Certains pourraient arguer que la moindre baisse des sociétés faiblement endettées pendant la crise n’est pas surprenante et qu’il s’agit simplement de la manifestation de l’effet de levier de la dette. Si tel était le cas, alors la remontée des cours aurait aussi été plus forte pour les sociétés à fort effet de levier. Les auteurs constatent qu’il n’en est rien.

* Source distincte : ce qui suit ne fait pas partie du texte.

(** The path [findRoute] builds from a candidate back to the start. *)
Lemma reachable_path (c : PathCandidate) :
  Reachable c ->
  forall facing0,
    let path0 := rev (densePathFrom c facing0) in
    (exists facing1,
        path0 !! 0%nat
        = Some {| Geometry.position :=
                    position (startingCandidate game now player destination);
                  Geometry.facing := facing1; Geometry.t := now |}) /\
    last path0 = Some {| Geometry.position := position c; Geometry.facing := facing0;
                         Geometry.t := t c |} /\
    (forall i a b, path0 !! i = Some a -> path0 !! S i = Some b -> stepTo a b) /\
    (c <> startingCandidate game now player destination -> (2 <= List.length path0)%nat).
Proof.
  induction 1 as [|c p f Hc IH Hin Hfree]; intros facing0; cbv zeta.
  - cbn [densePathFrom startingCandidate prev rev app position t].
    split; [eexists; reflexivity|]. split; [reflexivity|]. split.
    + intros i a b _ Hb. destruct i; discriminate.
    + intros Hne. congruence.
  - destruct (IH f) as ((facing1 & Hfirst) & Hlast & Hsteps & _).
    set (path1 := rev (densePathFrom c f)) in *.
    assert (Hpath : rev (densePathFrom (candidateTo movementSpeed destination c p f) facing0)
                    = path1 ++ [{| Geometry.position := p; Geometry.facing := facing0;
                                   Geometry.t := t (candidateTo movementSpeed destination c p f) |}]).
    { reflexivity. }
    rewrite Hpath.
    assert (Hlen1 : (1 <= List.length path1)%nat).
    { apply lookup_lt_Some in Hfirst. lia. }
    split; [|split; [|split]].
    + exists facing1. rewrite lookup_app_l by lia. exact Hfirst.
    + rewrite last_snoc. reflexivity.
    + intros i a b Ha Hb.
      destruct (decide (S i < List.length path1)%nat) as [Hin1|Hend].
      * rewrite lookup_app_l in Ha, Hb by lia. apply (Hsteps i a b Ha Hb).
      * assert (Hi : S i = List.length path1).
        { apply lookup_lt_Some in Hb. rewrite length_app in Hb. cbn in Hb. lia. }
        rewrite lookup_app_l in Ha by lia.
        rewrite lookup_app_r in Hb by lia.
        replace (S i - List.length path1)%nat with 0%nat in Hb by lia.
        cbn in Hb. inversion Hb; subst b. clear Hb.
        rewrite last_lookup in Hlast.
        replace (Init.Nat.pred (List.length path1)) with i in Hlast by lia.
        rewrite Ha in Hlast. inversion Hlast; subst a. clear Hlast.
        destruct (neighbors_step c p f Hin) as (Hd & Hx & Hy & _).
        unfold stepTo. cbn [Geometry.position Geometry.facing Geometry.t].
        split; [exact Hd|]. split; [exact Hx|]. split; [exact Hy|].
        split; [reflexivity|exact Hfree].
    + intros _. rewrite length_app. cbn. lia.
Qed.

(** Steps that take time make the timestamps increase. *)
Lemma steps_increasing (path0 : Path) :
  0 < movementSpeed ->
  (forall i a b, path0 !! i = Some a -> path0 !! S i = Some b -> stepTo a b) ->
  increasing path0.
Proof.
  intros Hspeed. unfold increasing.
  induction path0 as [|a path0 IH]; intros Hsteps; [constructor|].
  constructor.
  - apply IH. intros i u v Hu Hv. apply (Hsteps (S i) u v); assumption.
  - destruct path0 as [|b path0]; constructor.
    destruct (Hsteps 0%nat a b eq_refl eq_refl) as (Hd & _ & _ & Ht & _).
    rewrite Ht.
    assert (0 < distance (Geometry.position a) (Geometry.position b) / movementSpeed).
    { apply Rdiv_lt_0_compat; lra. }
    lra.
Qed.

Aussi, l’effondrement des cours au moment du choc s’est accompagné d’une forte hausse de la volatilité. Si l’on en croit les modèles qui considèrent l’action comme une option d’achat sur l’actif économique, cette hausse de la volatilité devrait être favorable aux titres à fort bêta. Les auteurs de l’article mesurent que le gain relatif théorique issu de cette hausse de la volatilité est proche de la perte issue de la chute des cours.

Autrement dit, les effets purement mathématiques prévoient une baisse des cours peu différente selon le bêta. Ils tirent de ces éléments que le bénéfice observé de la flexibilité financière provient d’une protection réelle contre ce type de chocs, et qu’il ne s’agit pas d’un simple effet de structure financière.

Par ailleurs, les auteurs montrent qu’à effet de levier équivalent les entreprises les plus exposées à la crise (en raison de leur secteur ou de leur modèle économique) sont aussi celles pour lesquelles la détention de cash a le mieux amorti la baisse des cours. Une entreprise située dans le 75e centile en termes de détention de cash voit son titre perdre 7,3 % supplémentaires par rapport à une entreprise du 25e centile lorsque son exposition à la crise Covid est forte.

Importance de la flexibilité financière. L’article souligne, de manière rigoureuse et à partir d’un exemple spectaculaire, l’importance de la flexibilité financière comme amortisseur de crise. Les investisseurs activistes orientent souvent leurs campagnes dans le sens d’une réduction de cette flexibilité(3)  : augmentation du levier financier et diminution de la détention de cash via des campagnes de rachat d’actions ou d’augmentation de dividendes.

En théorie, sous les hypothèses de Modigliani-Miller en 1958, la structure financière est neutre. En pratique, les vertus incitatives (et éventuellement fiscales) du levier financier s’opposent aux bénéfices de la flexibilité financière, qui, selon cet article, persistent après les crises.

* Avec la collaboration de Simon Gueguen, enseignant-chercheur à CY Cergy Paris Université.

  1. R. Hamada (1972), « The effects of the firm’s capital structure on the systematic risk of common stocks », J ournal of Finance, n° 27, pages 435 à 452.
  2. R. Fahlenbrach, K. Rageth et R. M. Stulz (2021), « How valuable is financial flexibility when revenue stops ? Evidence from the Covid-19 crisis », Review of Financial Studies, n° 34, pages 5474 à 5521.
  3. Voir à ce sujet S. Gueguen et L. Melka (2021), L es fonds activistes, Dunod.
Durant la crise sanitaire liée à la propagation de la Covid-19, la flexibilité financière a joué comme amortisseur de crise sur les cours de bourse des entreprises à forte flexibilité. Par ailleurs, les entreprises les plus exposées à la crise sont aussi celles pour lesquelles la détention de cash a le mieux amorti la baisse des cours. La recherche de la structure financière idéale reste un immense chantier, le Graal de la finance d’entreprise.